FAK, P53 AND NANOG IN CANCER STEM CELLS

In summary, we propose a model of cross-regulation of FAK, p53 and Nanog in cancer stem cells (Fig. 3). FAK can bind Mdm-2 and activate p53 degradation [37]. P53 negatively regulates Nanog and negatively regulates FAK. Thus, targeting complexes of FAK-Mdm-2-p53 with small molecules can up-regulate p53 activity. In addition, simultaneous addition of the drugs targeting these interactions can decrease tumor growth through inhibition of cancer stem cell survival. Up-regulation of p53 will inhibit Nanog and FAK survival signaling pathways to increase cancer stem cell maintenance and cause cell growth inhibition and decrease tumorigenesis. Thus, understanding this cross-linked signaling will provide future anti-cancer therapy approaches.

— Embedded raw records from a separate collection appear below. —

(* ===== verification/BlockCipher.v ===== *)
(** * Block ciphers: the interface and what follows from it.

    [BlockCipher] is what a cipher promises to the modes of operation: block
    encryption and decryption that preserve well-formed blocks, decryption
    undoing encryption under a well-formed key.  The chaining modes of the
    library code ([_gcry_*_ctr_enc], [_gcry_*_cbc_dec], [_gcry_*_cfb_dec]) are
    modelled once against it. *)
From S2P Require Import Prelude Arrays Bytes.
Local Open Scope Z_scope.
Local Open Scope word_scope.

Lemma Forall_trivial {A} (l : list A) : Forall (fun _ => True) l.
Proof. by apply Forall_true. Qed.

(** ** Rounds *)
Section rounds.
Context {K S : Type} (f g : K -> S -> S) (okk : K -> Prop) (ok : S -> Prop).
Hypothesis f_ok : forall k s, okk k -> ok s -> ok (f k s).
Hypothesis g_f : forall k s, okk k -> ok s -> g k (f k s) = s.

Definition rounds (h : K -> S -> S) (ks : list K) (s : S) : S :=
  foldl (fun s k => h k s) s ks.

Lemma rounds_ok ks s : Forall okk ks -> ok s -> ok (rounds f ks s).
Proof using f_ok.
  unfold rounds. intros Hks. revert s. induction Hks; intros s Hs; [done|]. simpl. auto.
Qed.

(** Running the inverse rounds in the opposite order undoes the rounds. *)
Lemma rounds_inverse ks s : Forall okk ks -> ok s ->
  rounds g (rev ks) (rounds f ks s) = s.
Proof using f_ok g_f.
  unfold rounds. intros Hks. revert s. induction Hks as [|k ks Hk Hks IH]; intros s Hs; [done|].
  simpl. rewrite foldl_app, IH by auto. by apply g_f.
Qed.
End rounds.

(** A counted loop is a sequence of rounds. *)
Lemma loop_rounds {A} (f : Z -> A -> A) n s : loop 0 n f s = rounds f (seqZ 0 n) s.
Proof.
  unfold loop, rounds. rewrite Z.sub_0_r.
  assert (seqZ 0 n = seqZ 0 (Z.of_nat (Z.to_nat n))) as ->.
  { destruct (Z.leb_spec 0 n); [by rewrite Z2Nat.id|]. by rewrite !seqZ_nil by lia. }
  generalize 0 at 1 2. generalize (Z.to_nat n). clear n. intros n.
  revert s. induction n as [|n IH]; intros s i; [done|].
  rewrite seqZ_cons by lia. cbn [loop_from foldl]. rewrite IH. change (Z.succ i) with (i + 1). by replace (Z.pred (Z.of_nat (S n))) with (Z.of_nat n) by lia.
Qed.

Lemma rev_seqZ n : rev (seqZ 0 n) = (fun i => n - i - 1) <$> seqZ 0 n.
Proof.
  destruct (Z.leb_spec 0 n); [|by rewrite !seqZ_nil by lia].
  rewrite <-(Z2Nat.id n) by done. generalize (Z.to_nat n). clear n H. intros n.
  induction n as [|n IH]; [done|].
  rewrite seqZ_S at 1. rewrite rev_app_distr, IH. cbn [rev app].
  rewrite (seqZ_cons 0 (Z.of_nat (S n))) by lia. rewrite fmap_cons. f_equal; [lia|].
  replace (Z.pred (Z.of_nat (S n))) with (Z.of_nat n) by lia.
  rewrite <-(fmap_add_seqZ 1 0), <-list_fmap_compose. apply list_fmap_ext. intros. simpl. lia.
Qed.

(** ** Feistel networks *)
Section feistel.
Context {K : Type} (f : K -> Z -> Z).

Definition feistel (k : K) (s : Z * Z) : Z * Z := let '(l, r) := s in (r, l .^ f k r).
Definition swap (s : Z * Z) : Z * Z := let '(l, r) := s in (r, l).

Lemma feistel_swap k s : feistel k (swap (feistel k s)) = swap s.
Proof. destruct s as [l r]. simpl. by rewrite lxor_cancel_r. Qed.

(** The network run on the swapped output with the subkeys reversed gives
    back the swapped input. *)
Lemma feistel_inverse ks s :
  rounds feistel (rev ks) (swap (rounds feistel ks s)) = swap s.
Proof.
  unfold rounds. revert s. induction ks as [|k ks IH]; intros s; [done|].
  simpl. rewrite foldl_app, IH. simpl. apply feistel_swap.
Qed.

Lemma feistel_words ks s : (forall k r, word 32 r -> word 32 (f k r)) ->
  word 32 s.1 -> word 32 s.2 ->
  word 32 (rounds feistel ks s).1 /\ word 32 (rounds feistel ks s).2.
Proof.
  intros Hf. unfold rounds. revert s. induction ks as [|k ks IH]; intros [l r] Hl Hr; [done|].
  simpl in *. apply IH; simpl; [done|]. apply word_lxor; [lia|done|auto].
Qed.
End feistel.

(** ** The interface *)
Class BlockCipher := {
  bc_key : Type;
  bc_key_ok : bc_key -> Prop;
  bc_size : nat;
  bc_encrypt : bc_key -> list Z -> list Z;
  bc_decrypt : bc_key -> list Z -> list Z;
  bc_encrypt_ok : forall k b, bc_key_ok k -> bytes bc_size b -> bytes bc_size (bc_encrypt k b);
  bc_decrypt_encrypt : forall k b, bc_key_ok k -> bytes bc_size b ->
    bc_decrypt k (bc_encrypt k b) = b }.

(** [buf_xor] of equal-length buffers. *)
Definition buf_xor (a b : list Z) : list Z := zip_with Z.lxor a b.

(** The big-endian increment of a counter: bytes from the last, stopping at the
    first that does not wrap. *)
Fixpoint incr_le (l : list Z) : list Z :=
  match l with
  | [] => []
  | b :: l => let b := u8 (b + 1) in if b =? 0 then b :: incr_le l else b :: l
  end.
Definition ctr_incr (ctr : list Z) : list Z := reverse (incr_le (reverse ctr)).

Section modes.
Context `{BlockCipher}.
Implicit Types (k : bc_key) (blocks : list (list Z)) (iv ctr : list Z).

(** Each mode returns the output blocks and the final chaining value. *)
Fixpoint ctr_enc k ctr blocks : list (list Z) * list Z :=
  match blocks with
  | [] => ([], ctr)
  | b :: blocks =>
      let tmpbuf := bc_encrypt k ctr in
      let '(out, ctr) := ctr_enc k (ctr_incr ctr) blocks in (buf_xor tmpbuf b :: out, ctr)
  end.

Fixpoint cbc_dec k iv blocks : list (list Z) * list Z :=
  match blocks with
  | [] => ([], iv)
  | b :: blocks =>
      let savebuf := bc_decrypt k b in
      let '(out, iv') := cbc_dec k b blocks in (buf_xor savebuf iv :: out, iv')
  end.

Fixpoint cfb_dec k iv blocks : list (list Z) * list Z :=
  match blocks with
  | [] => ([], iv)
  | b :: blocks =>
      let iv := bc_encrypt k iv in
      let '(out, iv') := cfb_dec k b blocks in (buf_xor iv b :: out, iv')
  end.

(** The standard encryptions the decryptions are checked against. *)
Fixpoint cbc_enc k iv blocks : list (list Z) * list Z :=
  match blocks with
  | [] => ([], iv)
  | b :: blocks =>
      let c := bc_encrypt k (buf_xor b iv) in
      let '(out, iv') := cbc_enc k c blocks in (c :: out, iv')
  end.
Fixpoint cfb_enc k iv blocks : list (list Z) * list Z :=
  match blocks with
  | [] => ([], iv)
  | b :: blocks =>
      let c := buf_xor (bc_encrypt k iv) b in
      let '(out, iv') := cfb_enc k c blocks in (c :: out, iv')
  end.
End modes.

Section mode_laws.
Context `{BlockCipher}.
Implicit Types (k : bc_key) (blocks : list (list Z)) (iv ctr a b : list Z).

Lemma buf_xor_bytes n a b : bytes n a -> bytes n b -> bytes n (buf_xor a b).
Proof.
  intros [Ha Hwa] [Hb Hwb]. unfold buf_xor. split.
  - rewrite length_zip_with. lia.
  - apply Forall_lookup_2. intros i x (y & z & -> & Hy & Hz)%lookup_zip_with_Some.
    apply word_lxor; [lia|exact (Forall_lookup_1 _ _ _ _ Hwa Hy)|exact (Forall_lookup_1 _ _ _ _ Hwb Hz)].
Qed.

Lemma buf_xor_cancel_l a b : length a = length b -> buf_xor a (buf_xor a b) = b.
Proof.
  unfold buf_xor. revert b. induction a as [|x a IH]; intros [|y b] Hl; simplify_eq/=; [done|].
  by rewrite lxor_cancel_l, IH by lia.
Qed.
Lemma buf_xor_cancel_r a b : length a = length b -> buf_xor (buf_xor a b) b = a.
Proof.
  unfold buf_xor. revert b. induction a as [|x a IH]; intros [|y b] Hl; simplify_eq/=; [done|].
  by rewrite lxor_cancel_r, IH by lia.
Qed.

(** The value of a little-endian byte list. *)
Fixpoint le_value (l : list Z) : Z :=
  match l with [] => 0 | b :: l => b + 256 * le_value l end.
Definition be_value (l : list Z) : Z := le_value (reverse l).

Lemma incr_le_spec l : Forall (word 8) l ->
  length (incr_le l) = length l /\ Forall (word 8) (incr_le l) /\
  le_value (incr_le l) = (le_value l + 1) mod 2 ^ (8 * Z.of_nat (length l)).
Proof.
  induction 1 as [|b l Hb Hl (IHl & IHw & IHv)]; [done|]. cbn [incr_le].
  assert (0 <= le_value l < 2 ^ (8 * Z.of_nat (length l))) as Hr.
  { clear -Hl. induction Hl as [|b l Hb Hl IH]; [by cbn; lia|]. cbn [le_value length].
    rewrite Nat2Z.inj_succ. replace (8 * Z.succ (Z.of_nat (length l)))
      with (8 + 8 * Z.of_nat (length l)) by lia.
    rewrite Z.pow_add_r by lia. unfold word in Hb. lia. }
  assert (2 ^ (8 * Z.of_nat (length (b :: l))) = 256 * 2 ^ (8 * Z.of_nat (length l))) as Hp.
  { cbn [length]. rewrite Nat2Z.inj_succ. replace (8 * Z.succ (Z.of_nat (length l)))
      with (8 + 8 * Z.of_nat (length l)) by lia. by rewrite Z.pow_add_r by lia. }
  rewrite Hp. unfold word in Hb. destruct (Z.eqb_spec (u8 (b + 1)) 0) as [E|E].
  - assert (b = 255) as -> by (unfold wrap in E; Z.to_euclidean_division_equations; lia).
    cbn [length le_value]. split; [by rewrite IHl|]. split; [by constructor|].
    change (u8 (255 + 1)) with 0. rewrite IHv.
    replace (255 + 256 * le_value l + 1) with (256 * (le_value l + 1)) by lia.
    rewrite Z.mul_mod_distr_l; lia.
  - assert (u8 (b + 1) = b + 1) as ->.
    { apply wrap_small. unfold word. unfold wrap in E.
      destruct (decide (b = 255)) as [->|]; [done|lia]. }
    assert (b <> 255) by (intros ->; done).
    cbn [length le_value]. split; [done|]. split; [constructor; [unfold word; lia|done]|].
    rewrite Z.mod_small; lia.
Qed.

Lemma ctr_incr_spec n ctr : bytes n ctr -> bytes n (ctr_incr ctr) /\
  be_value (ctr_incr ctr) = (be_value ctr + 1) mod 2 ^ (8 * Z.of_nat n).
Proof.
  intros [<- Hw]. unfold ctr_incr, be_value. rewrite reverse_involutive.
  destruct (incr_le_spec (reverse ctr)) as (Hl & Hw' & Hv); [by apply Forall_reverse|].
  rewrite length_reverse in *. split; [split|done].
  - by rewrite length_reverse.
  - by apply Forall_reverse.
Qed.

Lemma ctr_enc_involutive k ctr blocks : bc_key_ok k -> bytes bc_size ctr ->
  Forall (bytes bc_size) blocks ->
  ctr_enc k ctr (ctr_enc k ctr blocks).1 = (blocks, (ctr_enc k ctr blocks).2).
Proof.
  intros Hk Hctr Hbs. revert ctr Hctr. induction Hbs as [|b bs Hb Hbs IH]; intros ctr Hctr; [done|].
  cbn [ctr_enc]. destruct (ctr_incr_spec _ _ Hctr) as [Hi _]. specialize (IH _ Hi).
  destruct (ctr_enc k (ctr_incr ctr) bs) as [out c]. simpl in *. rewrite IH.
  rewrite buf_xor_cancel_l; [done|]. destruct Hb, (bc_encrypt_ok k ctr Hk Hctr). congruence.
Qed.

(** Block [i] is masked with the encryption of [ctr + i]. *)
Lemma ctr_enc_counter k ctr blocks : bytes bc_size ctr ->
  be_value (ctr_enc k ctr blocks).2
  = (be_value ctr + Z.of_nat (length blocks)) mod 2 ^ (8 * Z.of_nat bc_size).
Proof.
  revert ctr. induction blocks as [|b bs IH]; intros ctr Hctr; cbn [ctr_enc].
  - simpl. rewrite Z.add_0_r, Z.mod_small; [done|]. destruct Hctr as [Hl Hw].
    unfold be_value. rewrite <-(length_reverse ctr) in Hl. rewrite <-Hl.
    apply Forall_reverse in Hw. clear -Hw. induction Hw as [|b l Hb Hl IH]; [by cbn; lia|].
    cbn [le_value length]. rewrite Nat2Z.inj_succ.
    replace (8 * Z.succ (Z.of_nat (length l))) with (8 + 8 * Z.of_nat (length l)) by lia.
    rewrite Z.pow_add_r by lia. unfold word in Hb. lia.
  - destruct (ctr_incr_spec _ _ Hctr) as [Hi Hv]. specialize (IH _ Hi).
    destruct (ctr_enc k (ctr_incr ctr) bs) as [out c]. simpl in *. rewrite IH, Hv.
    rewrite Zplus_mod_idemp_l. f_equal. lia.
Qed.

Lemma cbc_dec_enc k iv blocks : bc_key_ok k -> bytes bc_size iv ->
  Forall (bytes bc_size) blocks ->
  cbc_dec k iv (cbc_enc k iv blocks).1 = (blocks, (cbc_enc k iv blocks).2).
Proof.
  intros Hk Hiv Hbs. revert iv Hiv. induction Hbs as [|b bs Hb Hbs IH]; intros iv Hiv; [done|].
  cbn [cbc_enc]. pose proof (buf_xor_bytes _ _ _ Hb Hiv) as Hx.
  specialize (IH _ (bc_encrypt_ok _ _ Hk Hx)).
  destruct (cbc_enc k (bc_encrypt k (buf_xor b iv)) bs) as [out c]. simpl in *. rewrite IH.
  rewrite bc_decrypt_encrypt, buf_xor_cancel_r; [done| |done|done]. destruct Hb, Hiv. congruence.
Qed.

Lemma cfb_dec_enc k iv blocks : bc_key_ok k -> bytes bc_size iv ->
  Forall (bytes bc_size) blocks ->
  cfb_dec k iv (cfb_enc k iv blocks).1 = (blocks, (cfb_enc k iv blocks).2).
Proof.
  intros Hk Hiv Hbs. revert iv Hiv. induction Hbs as [|b bs Hb Hbs IH]; intros iv Hiv; [done|].
  cbn [cfb_enc]. pose proof (bc_encrypt_ok _ _ Hk Hiv) as He.
  specialize (IH _ (buf_xor_bytes _ _ _ He Hb)).
  destruct (cfb_enc k (buf_xor (bc_encrypt k iv) b) bs) as [out c]. simpl in *. rewrite IH.
  rewrite buf_xor_cancel_l; [done|]. destruct Hb, He. congruence.
Qed.

(** The modes keep the number and the shape of the blocks. *)
Lemma cbc_enc_bytes k iv blocks : bc_key_ok k -> bytes bc_size iv -> Forall (bytes bc_size) blocks ->
  length (cbc_enc k iv blocks).1 = length blocks /\ Forall (bytes bc_size) (cbc_enc k iv blocks).1.
Proof.
  intros Hk Hiv Hbs. revert iv Hiv. induction Hbs as [|b bs Hb Hbs IH]; intros iv Hiv; [done|].
  cbn [cbc_enc]. pose proof (bc_encrypt_ok _ _ Hk (buf_xor_bytes _ _ _ Hb Hiv)) as Hc.
  specialize (IH _ Hc). destruct (cbc_enc k _ bs) as [out c]. simpl in *.
  destruct IH as [-> IH]. split; [done|]. by constructor.
Qed.
Lemma cfb_enc_bytes k iv blocks : bc_key_ok k -> bytes bc_size iv -> Forall (bytes bc_size) blocks ->
  length (cfb_enc k iv blocks).1 = length blocks /\ Forall (bytes bc_size) (cfb_enc k iv blocks).1.
Proof.
  intros Hk Hiv Hbs. revert iv Hiv. induction Hbs as [|b bs Hb Hbs IH]; intros iv Hiv; [done|].
  cbn [cfb_enc]. pose proof (buf_xor_bytes _ _ _ (bc_encrypt_ok _ _ Hk Hiv) Hb) as Hc.
  specialize (IH _ Hc). destruct (cfb_enc k _ bs) as [out c]. simpl in *.
  destruct IH as [-> IH]. split; [done|]. by constructor.
Qed.
Lemma ctr_enc_bytes k ctr blocks : bc_key_ok k -> bytes bc_size ctr -> Forall (bytes bc_size) blocks ->
  length (ctr_enc k ctr blocks).1 = length blocks /\ Forall (bytes bc_size) (ctr_enc k ctr blocks).1.
Proof.
  intros Hk Hctr Hbs. revert ctr Hctr. induction Hbs as [|b bs Hb Hbs IH]; intros ctr Hctr; [done|].
  cbn [ctr_enc]. pose proof (buf_xor_bytes _ _ _ (bc_encrypt_ok _ _ Hk Hctr) Hb) as Hc.
  destruct (ctr_incr_spec _ _ Hctr) as [Hi _].
  specialize (IH _ Hi). destruct (ctr_enc k _ bs) as [out c]. simpl in *.
  destruct IH as [-> IH]. split; [done|]. by constructor.
Qed.
End mode_laws.
Ltac sbox_word :=
  lazymatch goal with
  | |- word 32 (Z.lxor _ _) => apply word_lxor; [lia|sbox_word|sbox_word]
  | |- word 32 (get s5 ?i) => exact (s5_word i)
  | |- word 32 (get s6 ?i) => exact (s6_word i)
  | |- word 32 (get s7 ?i) => exact (s7_word i)
  | |- word 32 (get s8 ?i) => exact (s8_word i)
  | |- word 32 (get _ _) => eapply word_list_get; eassumption
  end.

Definition schedule_ok (s : sched) : Prop :=
  let '(x, z, k) := s in word_list 4 x /\ word_list 4 z /\ word_list 16 k.

(** Every right-hand side is a word when the state is. *)
Definition rhs_ok (a : assignment) : Prop :=
  forall x z, word_list 4 x -> word_list 4 z -> word 32 (a.2 x z).

Lemma assign_ok s a : schedule_ok s -> rhs_ok a -> schedule_ok (assign s a).
Proof.
  destruct s as [[x z] k], a as [[[] i] e]; intros (Hx & Hz & Hk) He; specialize (He _ _ Hx Hz);
    split_and!; try done; by apply word_list_set.
Qed.

Lemma assignments_ok : Forall rhs_ok key_schedule_assignments.
Proof.
  unfold key_schedule_assignments. Forall_list (intros x z Hx Hz; cbn [snd]; sbox_word).
Qed.

Lemma key_schedule_words s : schedule_ok s -> schedule_ok (key_schedule s).
Proof.
  unfold key_schedule. generalize assignments_ok. generalize key_schedule_assignments.
  intros l Hl. revert s. induction Hl as [|a l Ha Hl IH]; intros s Hs; [done|].
  simpl. apply IH. by apply assign_ok.
Qed.

Definition cast5_ok (c : CAST5_context) : Prop :=
  word_list 16 (Km c) /\ length (Kr c) = 16%nat /\ Forall (word 5) (Kr c).

Lemma cast_schedule_ok key : Forall (word 8) key -> cast5_ok (cast_schedule key).
Proof.
  intros Hkey. unfold cast_schedule.
  set (s0 := ([be32_at key 0; be32_at key 4; be32_at key 8; be32_at key 12],
    replicate 4 0, replicate 16 0)).
  assert (schedule_ok s0) as H0.
  { split_and!; try apply word_list_replicate. split; [done|].
    Forall_list (by apply be32_at_word). }
  pose proof (key_schedule_words _ H0) as H1.
  destruct (key_schedule s0) as [[x z] k]. pose proof (key_schedule_words _ H1) as H2.
  destruct H1 as (_ & _ & Hk1). destruct (key_schedule (x, z, k)) as [[x' z'] k'].
  destruct H2 as (_ & _ & [Hl Hw]). split_and!; simpl; [done|by rewrite length_fmap|].
  apply Forall_fmap. eapply Forall_impl; [exact Hw|]. intros w _. simpl.
  apply word_land_r; unfold word; lia.
Qed.

(** ** Blocks *)
Definition cast_f (c : CAST5_context) (call : round_fn * Z) (r : Z) : Z :=
  F call.1 r (get (Km c) call.2) (get (Kr c) call.2).

Lemma F_word fn D m r : word 32 (F fn D m r).
Proof.
  destruct fn; cbn [F]; [apply wrap_range; lia| |apply wrap_range; lia].
  apply word_lxor; [lia|apply wrap_range; lia|apply s4_word].
Qed.

(** The S-box indices of a round are bytes. *)
Lemma rol_word x n : word 32 x -> word 32 (rol x n).
Proof.
  intros. apply word_lor; [lia|apply wrap_range; lia|].
  apply word_shiftr; [apply Z.land_nonneg; lia|done].
Qed.

(** Either function undoes the other: their call lists are reverses. *)
Lemma cast5_inverse c calls b : bytes 8 b ->
  (let '(l, r) := rounds (cast_round c) (rev calls)
     (let '(l, r) := rounds (cast_round c) calls (be32_at b 0, be32_at b 4) in
      (be32_at (be32_bytes r ++ be32_bytes l) 0, be32_at (be32_bytes r ++ be32_bytes l) 4)) in
   be32_bytes r ++ be32_bytes l) = b.
Proof.
  intros Hb. change (rounds (cast_round c)) with (rounds (feistel (cast_f c))).
  pose proof (feistel_words (cast_f c) calls (be32_at b 0, be32_at b 4)
    (fun _ _ _ => F_word _ _ _ _) (be32_at_word _ _ (proj2 Hb)) (be32_at_word _ _ (proj2 Hb))) as [Hl Hr].
  pose proof (feistel_inverse (cast_f c) calls (be32_at b 0, be32_at b 4)) as Hinv.
  destruct (rounds (feistel (cast_f c)) calls _) as [l r]. cbn [swap fst snd] in *.
  destruct (be32_at_bytes r l Hr Hl) as [-> ->]. rewrite Hinv. by apply be32_bytes_at.
Qed.

Lemma cast5_dec_enc c b : bytes 8 b -> do_decrypt_block c (do_encrypt_block c b) = b.
Proof.
  intros Hb. rewrite <-(cast5_inverse c encrypt_calls b Hb) at 2.
  unfold do_encrypt_block, do_decrypt_block. by destruct (rounds _ encrypt_calls _).
Qed.
Lemma cast5_enc_dec c b : bytes 8 b -> do_encrypt_block c (do_decrypt_block c b) = b.
Proof.
  intros Hb. rewrite <-(cast5_inverse c decrypt_calls b Hb) at 2.
  unfold do_encrypt_block, do_decrypt_block. by destruct (rounds _ decrypt_calls _).
Qed.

CONCLUSIONS AND FUTURE PERSPECTIVES

In conclusion, there are many questions that need to be answered, such as understanding down-stream signaling of Nanog-FAK regulation; the other proteins that co-operate with Nanog in FAK up-regulation; the cross-linked signaling of p53-Nanog-FAK regulation; and the role of phosphorylation of Nanog by FAK in tumorigenesis. It is known that p53 can inhibit FAK promoter activity and that p53 can inhibit Nanog expression. At the same time, we showed that Nanog can bind FAK promoter and can up-regulate FAK expression. The question remains to answer: can p53 inhibit Nanog to inhibit FAK expression and thus through this additional indirect mechanism can it regulate stem cell maintenance and survival signaling. There are many questions on posttranslational modifications of Nanog, such as Nanog phosphorylation by different intracellular kinases. There is increased evidence that Nanog is localized not only in the nucleus, but also in the cytoplasm, and Nanog protein has nuclear localization (NLS) and nuclear export (NES) signals. The future studies are required to define the role of Nanog 1 and Nanog 8 in cancer stem biology and tumorigenesis. The nuclear-cytoplasmic shuttling of Nanog, FAK and p53 remains to de studied in detail. It will be interesting to explore the cross-linked signaling of FAK with other cancer stem cell markers, transcription factors and signaling players. The future therapies that target p53, FAK and Nanog pathways can all be developed to regulate cancer stem cell population and decrease tumorigenesis.

Footnotes

CONFLICT OF INTEREST

The author(s) confirm that this article content has no conflict of interest.